(EXTRACTED INFORMATION Opens)

Lemma only_prefixed_packages_are_processed_witness :
  result_of (get_packages (Sim.cleaner Sim.scenario) (Sim.start 0))
  = Ok [Sim.package 10 "writing-api"; Sim.package 11 "writing-web"]
  /\ listed (trace_of Sim.complete_run)
     = package_names
         (filter (name_starts_with "writing-")
            [Sim.package 10 "writing-api"; Sim.package 11 "writing-web";
             Sim.package 12 "other-svc"]).
Proof.
  destruct (only_prefixed_packages_are_processed
              Sim.datetime_now Datetime.py_strptime
              (Sim.cleaner Sim.scenario) (Sim.start 0)) as (_ & _ & H).
  destruct (H (Sim.start 0)
              [Sim.package 10 "writing-api"; Sim.package 11 "writing-web";
               Sim.package 12 "other-svc"] eq_refl) as (H1 & _ & _ & H2).
  split.
  - apply H1. repeat constructor; eexists; reflexivity.
  - apply H2. vm_compute. reflexivity.
Defined.

(** C5 fails on the code: in the run where the deletion of version 1 is
    refused, [writing-web] has the prefix and is kept by [get_packages],
    and its versions are never listed. *)
Lemma refused_deletion_leaves_a_package_unprocessed :
  nth_error (trace_of Sim.refused_run) 0
  = Some (EvPackages "any-xi" (Ok Sim.three_packages))
  /\ result_of (get_packages (Sim.cleaner Sim.scenario_rejecting_1) (Sim.start 0))
     = Ok [Sim.package 10 "writing-api"; Sim.package 11 "writing-web"]
  /\ startswith "writing-web" "writing-" = true
  /\ listed (trace_of Sim.refused_run) = [JStr "writing-api"]
  /\ listed (trace_of Sim.refused_run)
     <> package_names
          (filter (name_starts_with "writing-")
             [Sim.package 10 "writing-api"; Sim.package 11 "writing-web";
              Sim.package 12 "other-svc"]).
Proof. vm_compute. repeat split. discriminate. Qed.

Lemma summary_of_a_run_witness :
  Forall delete_succeeded (trace_of Sim.complete_run)
  /\ nonempty (deletions (trace_of Sim.complete_run))
     = nonempty (delete_verdicts Datetime.py_strptime (trace_of Sim.complete_run)).
Proof.
  exact (proj2 (summary_of_a_run Sim.datetime_now Datetime.py_strptime
                  (Sim.cleaner Sim.scenario) (Sim.start 0))).
Defined.

(** C8 fails on the code: in the run where the deletion of version 1 is
    refused, a deletion was attempted and no summary is printed. *)
Lemma refused_deletion_prints_no_summary :
  deletions (trace_of Sim.refused_run) = [(JStr "writing-api", JInt 1)]
  /\ summaries (trace_of Sim.refused_run) = []
  /\ ~ In (EvPrint MsgDone) (trace_of Sim.refused_run).
Proof.
  vm_compute. repeat split. intros H.
  repeat (destruct H as [H|H]; [discriminate|]). exact H.
Qed.

Lemma clock_is_read_once_per_listing_witness :
  List.length (clock_reads (trace_of Sim.twins_run))
  = List.length (answered (trace_of Sim.twins_run)).
Proof.
  exact (proj2 (clock_is_read_once_per_listing Sim.datetime_now
                  Datetime.py_strptime (Sim.cleaner Sim.twins))
           (Sim.start 1000000)).
Defined.

(** C4 fails on the code: in one run the clock is read twice, at two
    instants; versions 4 and 5 have the same creation time and the same
    tags, and the first is kept while the second is deleted. *)
Lemma two_clock_readings_in_one_run :
  clock_reads (trace_of Sim.twins_run)
  = [Sim.noon_march_1; Sim.noon_march_1 + 1000000]
  /\ getitem Sim.v4 "created_at" = getitem Sim.v5 "created_at"
  /\ version_tags Sim.v4 = version_tags Sim.v5
  /\ delete_verdicts Datetime.py_strptime (trace_of Sim.twins_run)
     = [(JStr "writing-web", Sim.v5)]
  /\ deletions (trace_of Sim.twins_run) = [(JStr "writing-web", JInt 5)]
  /\ result_of Sim.twins_run = Ok tt.
Proof. vm_compute. repeat split. Qed.

Lemma unparsable_created_at_raises_witness :
  version_is_outdated Datetime.py_strptime Sim.cutoff Sim.v7 = Err ValueError
  /\ is_ok (result_of (Sim.run (Sim.scenario_with Sim.v7) (Sim.start 0))) = false.
Proof.
  destruct (unparsable_created_at_raises Sim.datetime_now Datetime.py_strptime
              (Sim.cleaner (Sim.scenario_with Sim.v7)) Sim.v7
              "2024-01-21 12:00:00" eq_refl eq_refl) as (H1 & _ & H3).
  split; [apply H1|].
  apply (H3 (Sim.start 0) "any-xi" (JStr "writing-api")
            (JList [Sim.v1; Sim.v7; Sim.v3]) [Sim.v1; Sim.v7; Sim.v3]).
  - vm_compute. right. right. left. reflexivity.
  - reflexivity.
  - right. left. reflexivity.
Defined.

Lemma missing_tags_raises_witness :
  lacks_tags Sim.v8
  /\ version_is_outdated Datetime.py_strptime Sim.cutoff Sim.v8
     = Err (KeyError (JStr "container"))
  /\ is_ok (result_of (Sim.run (Sim.scenario_with Sim.v8) (Sim.start 0))) = false.
Proof.
  assert (Hlack : lacks_tags Sim.v8).
  { right. exists (JDict [("package_type", JStr "container")]).
    split; [reflexivity|]. left.
    exists [("package_type", JStr "container")]. split; reflexivity. }
  split; [exact Hlack|].
  destruct (missing_tags_raises Sim.datetime_now Datetime.py_strptime
              (Sim.cleaner (Sim.scenario_with Sim.v8)) Sim.v8 Hlack)
    as (_ & _ & _ & H4).
  split; [vm_compute; reflexivity|].
  apply (H4 (Sim.start 0) "any-xi" (JStr "writing-api")
            (JList [Sim.v1; Sim.v8; Sim.v3]) [Sim.v1; Sim.v8; Sim.v3]).
  - vm_compute. right. right. left. reflexivity.
  - reflexivity.
  - right. left. reflexivity.
Defined.

(* ================================================================== *)
(** * Further properties of the code *)

(** ** The entry point *)

Section MainFacts.

Context {W : Type}.
Variable datetime_now : W -> W * Datetime.datetime.
Variable strptime : string -> string -> option Datetime.datetime.
Variable connect : string -> Github W.

(** Without a token, unset or empty, [main] raises [ValueError] before
    anything else happens: no request, no reading of the clock, no output,
    and the world is left as it was. *)
Theorem main_requires_token (env : environ) (w : W) :
  getenv env "GITHUB_TOKEN" = None \/ getenv env "GITHUB_TOKEN" = Some "" ->
  main datetime_now strptime connect env w = (w, [], Err ValueError).
Proof.
  unfold main. intros [H|H]; rewrite H; reflexivity.
Qed.

Lemma main_with_token (env : environ) (token : string) :
  getenv env "GITHUB_TOKEN" = Some token -> token <> "" ->
  main datetime_now strptime connect env
  = clean_outdated_packages datetime_now strptime
      (__init__ connect token
         (getenv_default env "GITHUB_ORG_NAME" "any-xi")
         (getenv_default env "CONTAINER_PREFIX" "writing-")).
Proof.
  intros H Hne. unfold main. rewrite H. cbn [not_token].
  destruct (String.eqb token "") eqn:He; [|reflexivity].
  apply String.eqb_eq in He. contradiction.
Qed.

End MainFacts.

(** ** Requests, one organization, one list of packages *)

Lemma package_requests_app (t1 t2 : list event) :
  package_requests (t1 ++ t2)
  = (package_requests t1 ++ package_requests t2)%list.
Proof.
  induction t1 as [|ev t1 IH]; [reflexivity|].
  destruct ev; cbn; now rewrite IH.
Qed.

Lemma quiet_no_package_request (tr : list event) :
  quiet tr -> package_requests tr = [].
Proof.
  induction 1 as [|ev tr Hev _ IH]; [reflexivity|].
  destruct ev; try destruct Hev; cbn; exact IH.
Qed.

Section ScopeFacts.

Variable strptime : string -> string -> option Datetime.datetime.
Variable org : string.
Variable prefix : string.

Lemma deleting_addressed (name : json) (outdated : list json) (h : bool)
    (tr : list event) (r : result bool) :
  deleting org name outdated h tr r -> addressed_to org tr.
Proof.
  unfold addressed_to.
  induction 1; repeat constructor; cbn; try discriminate; auto;
    intros o' H'; now injection H' as <-.
Qed.

Lemma processing_addressed (pkgs : list json) (h : bool) (tr : list event)
    (r : result bool) :
  processing strptime org pkgs h tr r -> addressed_to org tr.
Proof.
  unfold addressed_to.
  induction 1 as [h|pkg rest h e Hn|pkg rest h name e Hn
                  |pkg rest h name versions now e Hn Hout
                  |pkg rest h name versions now outdated tr e Hn Hout Hdel
                  |pkg rest h h' name versions now outdated tr tr' r
                     Hn Hout Hdel Hrest IH];
    repeat (constructor; [cbn; try discriminate;
                          try (intros o' H'; now injection H' as <-)|]);
    try constructor.
  - now apply deleting_addressed in Hdel.
  - apply Forall_app. split; [now apply deleting_addressed in Hdel | exact IH].
Qed.

Lemma processing_no_package_request (pkgs : list json) (h : bool)
    (tr : list event) (r : result bool) :
  processing strptime org pkgs h tr r -> package_requests tr = [].
Proof.
  induction 1 as [h|pkg rest h e Hn|pkg rest h name e Hn
                  |pkg rest h name versions now e Hn Hout
                  |pkg rest h name versions now outdated tr e Hn Hout Hdel
                  |pkg rest h h' name versions now outdated tr tr' r
                     Hn Hout Hdel Hrest IH]; try reflexivity.
  - cbn. now apply deleting_quiet, quiet_no_package_request in Hdel.
  - cbn. rewrite package_requests_app, IH.
    apply deleting_quiet, quiet_no_package_request in Hdel. now rewrite Hdel.
Qed.

Lemma running_addressed (tr : list event) (r : result unit) :
  running strptime org prefix tr r -> addressed_to org tr.
Proof.
  unfold addressed_to.
  intros [e|packages e Hsel|packages pkgs tr1 e Hsel Hp
          |packages pkgs tr1 h Hsel Hp];
    repeat (constructor; [cbn; try discriminate;
                          try (intros o' H'; now injection H' as <-)|]);
    try constructor.
  - now apply processing_addressed in Hp.
  - apply Forall_app. split; [now apply processing_addressed in Hp|].
    repeat constructor. destruct h; discriminate.
Qed.

Lemma running_one_package_request (tr : list event) (r : result unit) :
  running strptime org prefix tr r ->
  exists answer rest,
    tr = EvPackages org answer :: rest /\ package_requests rest = [].
Proof.
  intros [e|packages e Hsel|packages pkgs tr1 e Hsel Hp
          |packages pkgs tr1 h Hsel Hp]; eexists; eexists;
    (split; [reflexivity|]); try reflexivity.
  - cbn. now apply processing_no_package_request in Hp.
  - cbn. rewrite package_requests_app.
    apply processing_no_package_request in Hp. rewrite Hp. now destruct h.
Qed.

End ScopeFacts.

(** ** The selection of packages, at its edges *)

Lemma comprehension_if_Err (cond : json -> result bool) (items : list json)
    (x : json) :
  In x items -> is_ok (cond x) = false ->
  is_ok (comprehension_if cond items) = false.
Proof.
  induction items as [|y items IH]; intros Hin Hx; [destruct Hin|].
  cbn [comprehension_if].
  destruct (cond y) as [e|b] eqn:Hy; [reflexivity|]. cbn [rbind].
  destruct Hin as [->|Hin]; [rewrite Hy in Hx; discriminate|].
  specialize (IH Hin Hx).
  destruct (comprehension_if cond items); [reflexivity | discriminate].
Qed.

Lemma comprehension_if_none (cond : json -> result bool) (items : list json) :
  Forall (fun x => cond x = Ok false) items ->
  comprehension_if cond items = Ok [].
Proof.
  induction 1 as [|x items Hx _ IH]; [reflexivity|].
  cbn [comprehension_if]. rewrite Hx, IH. reflexivity.
Qed.

Lemma filter_empty_prefix (pkgs : list json) :
  Forall well_formed_package pkgs ->
  filter (name_starts_with "") pkgs = pkgs.
Proof.
  induction 1 as [|x pkgs [s Hx] _ IH]; [reflexivity|].
  cbn [filter]. unfold name_starts_with at 1. rewrite Hx. cbn.
  now rewrite IH.
Qed.

Section EdgeFacts.

Context {W : Type}.
Variable datetime_now : W -> W * Datetime.datetime.
Variable strptime : string -> string -> option Datetime.datetime.
Variable self : GithubPackageCleaner W.

(** [clean_outdated_packages], case by case. *)
Lemma clean_outdated_packages_eq (w : W) :
  clean_outdated_packages datetime_now strptime self w =
  match list_packages (github self) (org_name self) w with
  | (w1, inl e) => (w1, [EvPackages (org_name self) (inl e)], inl e)
  | (w1, inr packages) =>
      match selected (container_prefix self) packages with
      | inl e => (w1, [EvPackages (org_name self) (inr packages)], inl e)
      | inr pkgs =>
          match packages_loop datetime_now strptime self pkgs false w1 with
          | (w2, tr, inl e) =>
              (w2, EvPackages (org_name self) (inr packages)
                     :: EvPrint (MsgFound (package_names pkgs)) :: tr, inl e)
          | (w2, tr, inr h) =>
              (w2, EvPackages (org_name self) (inr packages)
                     :: EvPrint (MsgFound (package_names pkgs))
                     :: tr ++ [EvPrint (if h then MsgDone else MsgNothing)],
               inr tt)
          end
      end
  end.
Proof.
  unfold clean_outdated_packages. unfold mbind at 1.
  rewrite get_packages_eq.
  destruct (list_packages (github self) (org_name self) w)
    as [w1 [e|packages]]; [reflexivity|].
  destruct (selected (container_prefix self) packages) as [e|pkgs] eqn:Hsel;
    [reflexivity|].
  unfold mbind at 1. unfold lift at 1.
  rewrite (selected_names self packages pkgs Hsel). unfold Ok.
  unfold mbind, emit.
  destruct (packages_loop datetime_now strptime self pkgs false w1)
    as [[w2 tr1] [e|h]]; [reflexivity|].
  destruct h; reflexivity.
Qed.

(EXTRACTED INFORMATION Closes)

• REQUIRED ACTION:
Show each line in the listing above that has "Hlack".

• RESULT:
  assert (Hlack : lacks_tags Sim.v8).
  split; [exact Hlack|].
              (Sim.cleaner (Sim.scenario_with Sim.v8)) Sim.v8 Hlack)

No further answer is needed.